4:19 p.m. Mary Brainerd says 25 percent of all health care costs revolve around “smoking, sitting, and supersizing.” Brainerd says there is too much waste and overuse of health care services, and these substantive issues need to be addressed if the reduction of health care costs is ever going to be achieved. The federal government must step in on efficacy issues, she adds, and that federal involvement is necessary, as, without it, the changes implemented by the state of Minnesota will not solve the big problems of health care for its residents.
4:26 p.m. Lois Quam says the issue of market-based reforms in health care is particularly of interest now, in light of the recent (mis)management of the nation’s financial markets. Quam says there has been an “impoverished conversation” in the cold war between those who want government involvement in health care and those who do not. Quam says the state of Minnesota has been resting on its laurels for too long – things the state used to do better and now does not (such as the rate of uninsured children – Minnesota used to lead the nation as having the lowest rate, and has now dropped behind states like Alabama, says Quam).
4:31 p.m. Tony Miller says the issue of health care should be deeply personal for every citizen. Miller says the list of what needs to be reformed about health care has looked the same for the past 20 years – and yet little has changed.

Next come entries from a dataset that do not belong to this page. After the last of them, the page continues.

(** With a user turn last, [chat] is [generate_response] on its content. *)
Lemma chat_user_last turns last_turn provider w :
  last turns = Some last_turn →
  role last_turn = "user" →
  chat turns provider w
  = RAGPipeline.generate_response search (content last_turn) None provider w.
Proof.
  intros Hlast Hrole. unfold RAGPipeline.chat. rewrite Hlast.
  destruct (decide (role last_turn ≠ "user")) as [Hne|_]; [done|].
  py_unfold.
  destruct (generate_response_returns search (content last_turn) None provider w)
    as [answer Hanswer].
  destruct (RAGPipeline.generate_response _ _ _ _ _) as [[?|?] ?]; [done|].
  discriminate.
Qed.

(** C2, as amended: for turns that are empty or end with a turn whose
    role is not [user], [chat] returns a plain string, [No messages
    provided] or [Last message must be from user], not a structured
    failure; the state is untouched, so nothing is retrieved and no
    provider is run. *)
Theorem chat_rejects_with_text messages provider w :
  (messages = [] ∨ ∃ last_turn, last messages = Some last_turn
                                ∧ role last_turn ≠ "user") →
  chat messages provider w
  = (Return (match messages with
             | [] => "No messages provided"
             | _ :: _ => "Last message must be from user"
             end), w)
  ∧ ¬ structured_failure (chat messages provider w).1.
Proof.
  intros Hbad.
  assert (Heq : chat messages provider w
                = (Return (match messages with
                           | [] => "No messages provided"
                           | _ :: _ => "Last message must be from user"
                           end), w)).
  { destruct Hbad as [->|(last_turn & Hlast & Hrole)]; [done|].
    unfold RAGPipeline.chat. rewrite Hlast.
    destruct (decide (role last_turn ≠ "user")); [|done].
    by destruct messages. }
  split; [done|]. rewrite Heq. by intros [e ?].
Qed.

(** C9: for at least two turns ending with a user turn, [chat] yields
    the same outcome, string and final state, as for the last turn alone:
    the earlier turns are never read. *)
Theorem chat_ignores_history turns last_turn provider w :
  2 ≤ length turns →
  last turns = Some last_turn →
  role last_turn = "user" →
  chat turns provider w = chat [last_turn] provider w.
Proof.
  intros _ Hlast Hrole.
  rewrite (chat_user_last turns last_turn) by done.
  by rewrite (chat_user_last [last_turn] last_turn).
Qed.
End ChatFacts.

(** ** The index *)
Section IndexFacts.
Context {Vec : Type}.
Implicit Types (store : gmap string (Entry Vec))
  (entries : list (string * Entry Vec)).

(** Writing a batch is a left-biased union with the batch read backwards
    (a later entry for an id overwrites an earlier one). *)
Lemma write_entries_union store entries :
  VectorStore.write_entries store entries
  = list_to_map (reverse entries) ∪ store.
Proof.
  unfold VectorStore.write_entries.
  revert store. induction entries as [|[k v] entries IH]; intros store.
  - cbn. by rewrite (left_id_L ∅ (∪)).
  - cbn [foldl]. rewrite IH, reverse_cons, list_to_map_app. cbn.
    rewrite <-(assoc_L (∪)). f_equal.
    rewrite insert_empty. by rewrite <-insert_union_singleton_l.
Qed.

Lemma write_entries_twice store entries :
  VectorStore.write_entries (VectorStore.write_entries store entries) entries
  = VectorStore.write_entries store entries.
Proof.
  rewrite !write_entries_union. rewrite (assoc_L (∪)).
  by rewrite (idemp_L (∪)).
Qed.

Lemma write_entries_dom store entries :
  dom (VectorStore.write_entries store entries)
  = list_to_set entries.*1 ∪ dom store.
Proof.
  rewrite write_entries_union, dom_union_L, dom_list_to_map_L.
  f_equal. apply set_eq. intros k.
  rewrite !elem_of_list_to_set, fmap_reverse. apply elem_of_reverse.
Qed.

Lemma upsert_twice (embed : string → option Vec) chunks store store' :
  VectorStore.upsert embed chunks store = inl store' →
  VectorStore.upsert embed chunks store' = inl store'.
Proof.
  unfold VectorStore.upsert.
  destruct (mapM _ chunks) as [entries|]; [|done].
  intros [= <-]. by rewrite write_entries_twice.
Qed.

Lemma embed_chunks_ids (embed : string → option Vec) chunks entries :
  mapM (VectorStore.embed_chunk embed) chunks = Some entries →
  entries.*1 = doc_id <$> chunks.
Proof.
  intros Hall%mapM_Some.
  induction Hall as [|chunk entry chunks entries Hentry _ IH]; [done|].
  cbn. f_equal; [|done].
  unfold VectorStore.embed_chunk in Hentry.
  destruct (embed (doc_text chunk)); by simplify_eq/=.
Qed.
End IndexFacts.

(** ** The pipeline: ingestion *)
Section IngestFacts.
Context {Ext Vec : Type}.
Variable split_text : string → list string.
Variable embed : string → option Vec.
Implicit Types (w : World Ext Vec) (doc : Document).

Abbreviation process_documents := (RAGPipeline.process_documents split_text embed).
Abbreviation doc_chunks := (RAGPipeline.doc_chunks split_text).

(** What [process_documents] does, by the result of the batch write. *)
Lemma process_documents_stored documents w store' :
  VectorStore.upsert embed (RAGPipeline.processed_chunks split_text documents)
    (vector_store w) = inl store' →
  (process_documents documents w).1 = Return true
  ∧ vector_store (process_documents documents w).2 = store'
  ∧ log (process_documents documents w).2
    = log w ++ [LogInfo ("Processed " +:+ pretty (length documents)
                         +:+ " documents into "
                         +:+ pretty (length (RAGPipeline.processed_chunks
                                               split_text documents))
                         +:+ " chunks")].
Proof.
  intros Hup. unfold RAGPipeline.process_documents, VectorStore.add_documents.
  py_unfold. by rewrite Hup.
Qed.

Lemma process_documents_aborted documents w err :
  VectorStore.upsert embed (RAGPipeline.processed_chunks split_text documents)
    (vector_store w) = inr err →
  process_documents documents w = (Return false, w).
Proof.
  intros Hup. unfold RAGPipeline.process_documents, VectorStore.add_documents.
  py_unfold. by rewrite Hup.
Qed.

(** The ids of the chunks of a document: the prefix and the index. *)
Lemma doc_chunks_ids doc :
  doc_id <$> doc_chunks doc
  = (λ i, doc_id doc +:+ "_chunk_" +:+ pretty i)
      <$> seq 0 (length (split_text (doc_text doc))).
Proof.
  unfold RAGPipeline.doc_chunks.
  generalize (length (split_text (doc_text doc))) at 1 as total.
  intros total. apply list_eq. intros i.
  rewrite !list_lookup_fmap, list_lookup_imap.
  destruct (split_text (doc_text doc) !! i) as [chunk|] eqn:Hi; cbn.
  - rewrite lookup_seq_lt by (by eapply lookup_lt_Some). done.
  - rewrite lookup_seq_ge by (by apply lookup_ge_None). done.
Qed.

(** The chunk ids of one document are pairwise different. *)
Lemma doc_chunks_ids_NoDup doc : NoDup (doc_id <$> doc_chunks doc).
Proof.
  rewrite doc_chunks_ids. apply NoDup_fmap_2; [|apply NoDup_seq].
  intros i j Heq. do 2 apply (inj (String.app _)) in Heq.
  by apply (inj pretty) in Heq.
Qed.

(** C4, as amended: for the empty list of documents [process_documents]
    returns the success flag [True] and no summary; no chunk is built, the
    index is as before, and the counts, 0 documents and 0 chunks, are
    reported in the log record. *)
Theorem process_documents_empty w :
  (process_documents [] w).1 = Return true
  ∧ RAGPipeline.processed_chunks split_text [] = []
  ∧ vector_store (process_documents [] w).2 = vector_store w
  ∧ log (process_documents [] w).2
    = log w ++ [LogInfo "Processed 0 documents into 0 chunks"].
Proof.
  destruct (process_documents_stored [] w (vector_store w)) as (Hr & Hs & Hl);
    [done|].
  by rewrite Hr, Hs, Hl.
Qed.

Miller believes people should act as advocates and consumers, and not patients, and demand a high-quality system from their providers.
4:39 p.m. Quam says she is confident that Senator Tom Daschle will provide good leadership as Secretary of Health and Human Services in the new Obama administration.
4:43p.m. Miller says to think the country will move to a market-based only system or single-payer only system is ‘insane.’
4:56p.m. Forsythe concludes by characterizing the health care crisis thusly: “the wheels have come off the wagon.”